| TASK OBJECTIVE |
The stretch wanted below opens at the line containing "Proof. intros Hl" and closes at the line containing "Proof. apply preserves_bind; [apply quiet_get_details|].". Please return it exactly, with no other lines.

| DATA SUPPLIED |
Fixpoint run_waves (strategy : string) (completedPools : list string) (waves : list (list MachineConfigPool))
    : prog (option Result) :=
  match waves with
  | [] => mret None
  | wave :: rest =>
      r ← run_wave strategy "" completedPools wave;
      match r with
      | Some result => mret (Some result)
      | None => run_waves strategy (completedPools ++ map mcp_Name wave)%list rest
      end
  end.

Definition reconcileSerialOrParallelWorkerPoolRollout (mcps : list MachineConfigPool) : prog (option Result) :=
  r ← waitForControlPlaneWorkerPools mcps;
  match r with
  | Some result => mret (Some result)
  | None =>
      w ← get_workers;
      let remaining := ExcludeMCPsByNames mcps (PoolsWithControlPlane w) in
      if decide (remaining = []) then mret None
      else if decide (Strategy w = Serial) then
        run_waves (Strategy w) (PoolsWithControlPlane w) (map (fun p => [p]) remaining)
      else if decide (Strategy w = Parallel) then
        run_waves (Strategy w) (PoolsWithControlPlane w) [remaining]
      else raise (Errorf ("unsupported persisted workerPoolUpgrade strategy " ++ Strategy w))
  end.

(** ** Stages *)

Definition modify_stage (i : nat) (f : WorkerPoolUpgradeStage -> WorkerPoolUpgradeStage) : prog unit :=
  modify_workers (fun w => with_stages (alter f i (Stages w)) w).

==

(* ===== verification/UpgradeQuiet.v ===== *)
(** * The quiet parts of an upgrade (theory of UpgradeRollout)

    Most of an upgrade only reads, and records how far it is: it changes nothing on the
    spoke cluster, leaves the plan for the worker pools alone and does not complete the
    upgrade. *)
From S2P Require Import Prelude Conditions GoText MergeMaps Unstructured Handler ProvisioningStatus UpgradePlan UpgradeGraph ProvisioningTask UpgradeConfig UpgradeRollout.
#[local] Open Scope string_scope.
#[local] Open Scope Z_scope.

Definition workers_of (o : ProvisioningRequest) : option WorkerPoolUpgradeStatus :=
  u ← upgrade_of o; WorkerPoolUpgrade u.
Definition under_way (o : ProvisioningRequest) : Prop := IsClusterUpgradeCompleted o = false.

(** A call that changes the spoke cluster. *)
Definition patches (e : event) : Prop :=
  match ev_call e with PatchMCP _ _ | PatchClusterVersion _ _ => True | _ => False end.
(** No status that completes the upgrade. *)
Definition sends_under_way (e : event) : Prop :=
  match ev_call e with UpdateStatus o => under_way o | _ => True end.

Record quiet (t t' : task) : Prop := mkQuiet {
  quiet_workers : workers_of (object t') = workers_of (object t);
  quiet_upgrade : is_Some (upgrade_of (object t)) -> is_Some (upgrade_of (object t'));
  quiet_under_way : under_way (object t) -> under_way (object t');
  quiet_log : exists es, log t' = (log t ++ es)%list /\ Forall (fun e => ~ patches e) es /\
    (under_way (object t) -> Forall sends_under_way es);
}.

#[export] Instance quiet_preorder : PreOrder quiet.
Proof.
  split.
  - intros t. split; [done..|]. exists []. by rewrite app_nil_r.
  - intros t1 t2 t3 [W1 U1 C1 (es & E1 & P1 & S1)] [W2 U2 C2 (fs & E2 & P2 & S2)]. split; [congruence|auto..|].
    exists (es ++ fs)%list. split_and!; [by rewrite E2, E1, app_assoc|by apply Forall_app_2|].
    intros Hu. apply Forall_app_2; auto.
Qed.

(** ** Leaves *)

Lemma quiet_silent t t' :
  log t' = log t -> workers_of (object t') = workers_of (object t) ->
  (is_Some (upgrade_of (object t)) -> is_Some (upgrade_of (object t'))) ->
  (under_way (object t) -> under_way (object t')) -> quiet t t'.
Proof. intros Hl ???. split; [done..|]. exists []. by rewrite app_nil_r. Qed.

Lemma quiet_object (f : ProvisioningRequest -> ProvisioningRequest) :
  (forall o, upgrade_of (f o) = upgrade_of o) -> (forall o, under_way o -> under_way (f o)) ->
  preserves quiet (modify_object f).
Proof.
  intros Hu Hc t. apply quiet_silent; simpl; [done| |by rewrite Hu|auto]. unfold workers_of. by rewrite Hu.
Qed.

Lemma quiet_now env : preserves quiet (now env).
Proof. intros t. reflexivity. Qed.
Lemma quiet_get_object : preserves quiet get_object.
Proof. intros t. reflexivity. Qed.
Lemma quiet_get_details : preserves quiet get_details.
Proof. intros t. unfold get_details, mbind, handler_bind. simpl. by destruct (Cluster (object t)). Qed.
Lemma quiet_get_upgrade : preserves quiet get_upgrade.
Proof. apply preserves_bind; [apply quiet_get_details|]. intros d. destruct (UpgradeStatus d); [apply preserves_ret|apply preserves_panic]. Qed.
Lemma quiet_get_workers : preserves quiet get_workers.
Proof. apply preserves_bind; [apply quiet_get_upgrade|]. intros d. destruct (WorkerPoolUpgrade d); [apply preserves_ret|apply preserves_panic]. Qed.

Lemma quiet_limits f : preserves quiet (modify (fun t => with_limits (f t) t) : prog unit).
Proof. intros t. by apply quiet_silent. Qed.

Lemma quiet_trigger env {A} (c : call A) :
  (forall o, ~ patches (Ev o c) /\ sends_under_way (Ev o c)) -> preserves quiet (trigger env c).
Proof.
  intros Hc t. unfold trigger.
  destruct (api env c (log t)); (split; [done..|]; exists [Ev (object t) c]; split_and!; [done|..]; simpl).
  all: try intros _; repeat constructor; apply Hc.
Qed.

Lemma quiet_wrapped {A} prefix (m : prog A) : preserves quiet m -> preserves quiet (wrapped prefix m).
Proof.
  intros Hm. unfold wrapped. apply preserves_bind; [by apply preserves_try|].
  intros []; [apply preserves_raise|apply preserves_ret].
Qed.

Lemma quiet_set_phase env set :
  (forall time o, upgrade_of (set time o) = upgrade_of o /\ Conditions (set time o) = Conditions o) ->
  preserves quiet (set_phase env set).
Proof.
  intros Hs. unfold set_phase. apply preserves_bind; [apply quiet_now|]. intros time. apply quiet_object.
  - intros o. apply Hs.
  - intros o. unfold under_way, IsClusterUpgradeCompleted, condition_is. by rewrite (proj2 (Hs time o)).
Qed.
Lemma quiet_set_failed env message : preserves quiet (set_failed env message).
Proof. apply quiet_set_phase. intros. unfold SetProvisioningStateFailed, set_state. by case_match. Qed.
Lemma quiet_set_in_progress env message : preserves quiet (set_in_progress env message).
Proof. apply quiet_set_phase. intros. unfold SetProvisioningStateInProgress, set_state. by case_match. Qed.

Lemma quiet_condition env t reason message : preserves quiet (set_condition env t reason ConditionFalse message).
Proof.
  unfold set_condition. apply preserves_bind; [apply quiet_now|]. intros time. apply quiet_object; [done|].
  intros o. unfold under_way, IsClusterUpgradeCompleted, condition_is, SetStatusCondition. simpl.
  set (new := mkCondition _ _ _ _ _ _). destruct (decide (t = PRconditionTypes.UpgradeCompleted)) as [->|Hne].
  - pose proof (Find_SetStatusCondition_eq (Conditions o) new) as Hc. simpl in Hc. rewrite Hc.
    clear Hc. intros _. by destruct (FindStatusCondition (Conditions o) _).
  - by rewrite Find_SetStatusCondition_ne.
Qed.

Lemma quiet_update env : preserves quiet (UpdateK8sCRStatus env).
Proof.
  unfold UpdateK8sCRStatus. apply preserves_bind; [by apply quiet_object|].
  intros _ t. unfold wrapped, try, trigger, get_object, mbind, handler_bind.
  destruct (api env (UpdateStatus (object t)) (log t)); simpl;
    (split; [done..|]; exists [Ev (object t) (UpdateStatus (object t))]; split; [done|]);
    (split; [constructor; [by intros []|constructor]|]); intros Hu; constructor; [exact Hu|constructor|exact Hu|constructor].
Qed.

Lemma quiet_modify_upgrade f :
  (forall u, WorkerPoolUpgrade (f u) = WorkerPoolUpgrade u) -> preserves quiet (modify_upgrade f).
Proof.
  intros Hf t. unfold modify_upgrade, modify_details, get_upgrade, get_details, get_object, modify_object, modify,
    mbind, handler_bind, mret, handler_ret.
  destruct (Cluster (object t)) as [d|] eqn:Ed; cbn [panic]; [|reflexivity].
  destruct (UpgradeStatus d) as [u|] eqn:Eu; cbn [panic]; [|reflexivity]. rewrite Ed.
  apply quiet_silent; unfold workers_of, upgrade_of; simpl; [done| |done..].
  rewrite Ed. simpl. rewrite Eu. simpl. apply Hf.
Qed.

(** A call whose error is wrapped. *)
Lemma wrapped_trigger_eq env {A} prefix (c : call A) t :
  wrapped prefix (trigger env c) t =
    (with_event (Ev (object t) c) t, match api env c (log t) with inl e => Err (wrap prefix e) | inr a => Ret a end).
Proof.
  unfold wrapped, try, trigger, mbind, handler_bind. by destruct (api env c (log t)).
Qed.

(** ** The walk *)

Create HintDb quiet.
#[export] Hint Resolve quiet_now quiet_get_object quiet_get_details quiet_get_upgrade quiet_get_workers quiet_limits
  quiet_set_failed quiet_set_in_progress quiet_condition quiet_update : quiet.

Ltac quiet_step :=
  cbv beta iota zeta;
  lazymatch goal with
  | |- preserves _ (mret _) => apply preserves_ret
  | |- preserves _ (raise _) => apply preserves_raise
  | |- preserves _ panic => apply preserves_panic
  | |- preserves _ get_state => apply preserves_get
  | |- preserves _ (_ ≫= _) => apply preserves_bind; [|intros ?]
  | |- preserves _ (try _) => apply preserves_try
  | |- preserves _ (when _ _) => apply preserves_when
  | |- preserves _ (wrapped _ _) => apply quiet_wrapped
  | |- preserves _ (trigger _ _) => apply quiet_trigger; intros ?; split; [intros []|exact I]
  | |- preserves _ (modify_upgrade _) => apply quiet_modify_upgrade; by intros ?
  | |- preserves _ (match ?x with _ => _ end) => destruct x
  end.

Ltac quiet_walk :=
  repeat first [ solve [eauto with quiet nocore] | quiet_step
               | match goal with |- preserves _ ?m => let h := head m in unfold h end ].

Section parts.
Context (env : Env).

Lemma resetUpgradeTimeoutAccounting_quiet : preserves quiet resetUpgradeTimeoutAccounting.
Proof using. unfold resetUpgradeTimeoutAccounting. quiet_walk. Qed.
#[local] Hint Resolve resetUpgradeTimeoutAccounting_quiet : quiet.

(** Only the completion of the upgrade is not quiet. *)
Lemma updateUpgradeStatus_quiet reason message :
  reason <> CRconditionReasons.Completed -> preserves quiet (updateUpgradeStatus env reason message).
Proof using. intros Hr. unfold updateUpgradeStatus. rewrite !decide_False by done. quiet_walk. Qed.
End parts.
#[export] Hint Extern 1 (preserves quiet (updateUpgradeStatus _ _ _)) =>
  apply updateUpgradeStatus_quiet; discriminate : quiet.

...

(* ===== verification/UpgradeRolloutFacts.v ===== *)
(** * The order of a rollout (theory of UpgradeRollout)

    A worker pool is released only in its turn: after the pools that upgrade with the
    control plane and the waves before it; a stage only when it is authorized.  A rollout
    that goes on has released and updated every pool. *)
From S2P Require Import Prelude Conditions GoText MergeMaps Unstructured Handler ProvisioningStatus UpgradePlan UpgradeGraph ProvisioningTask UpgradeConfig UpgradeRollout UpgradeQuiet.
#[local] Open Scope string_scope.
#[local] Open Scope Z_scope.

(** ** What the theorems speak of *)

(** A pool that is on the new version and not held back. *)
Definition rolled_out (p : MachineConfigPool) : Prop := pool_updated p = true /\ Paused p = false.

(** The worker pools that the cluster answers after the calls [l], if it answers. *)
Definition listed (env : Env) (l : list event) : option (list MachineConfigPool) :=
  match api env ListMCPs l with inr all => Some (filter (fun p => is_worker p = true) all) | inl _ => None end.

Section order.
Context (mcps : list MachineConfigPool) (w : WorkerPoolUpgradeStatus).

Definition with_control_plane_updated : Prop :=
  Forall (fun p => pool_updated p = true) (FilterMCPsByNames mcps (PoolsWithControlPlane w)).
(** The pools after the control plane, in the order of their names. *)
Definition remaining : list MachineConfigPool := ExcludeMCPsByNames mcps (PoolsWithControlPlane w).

| RESPONSE AREA |
Proof. intros Hl ???. split; [done..|]. exists []. by rewrite app_nil_r. Qed.

Lemma quiet_object (f : ProvisioningRequest -> ProvisioningRequest) :
  (forall o, upgrade_of (f o) = upgrade_of o) -> (forall o, under_way o -> under_way (f o)) ->
  preserves quiet (modify_object f).
Proof.
  intros Hu Hc t. apply quiet_silent; simpl; [done| |by rewrite Hu|auto]. unfold workers_of. by rewrite Hu.
Qed.

Lemma quiet_now env : preserves quiet (now env).
Proof. intros t. reflexivity. Qed.
Lemma quiet_get_object : preserves quiet get_object.
Proof. intros t. reflexivity. Qed.
Lemma quiet_get_details : preserves quiet get_details.
Proof. intros t. unfold get_details, mbind, handler_bind. simpl. by destruct (Cluster (object t)). Qed.
Lemma quiet_get_upgrade : preserves quiet get_upgrade.
Proof. apply preserves_bind; [apply quiet_get_details|]. intros d. destruct (UpgradeStatus d); [apply preserves_ret|apply preserves_panic]. Qed.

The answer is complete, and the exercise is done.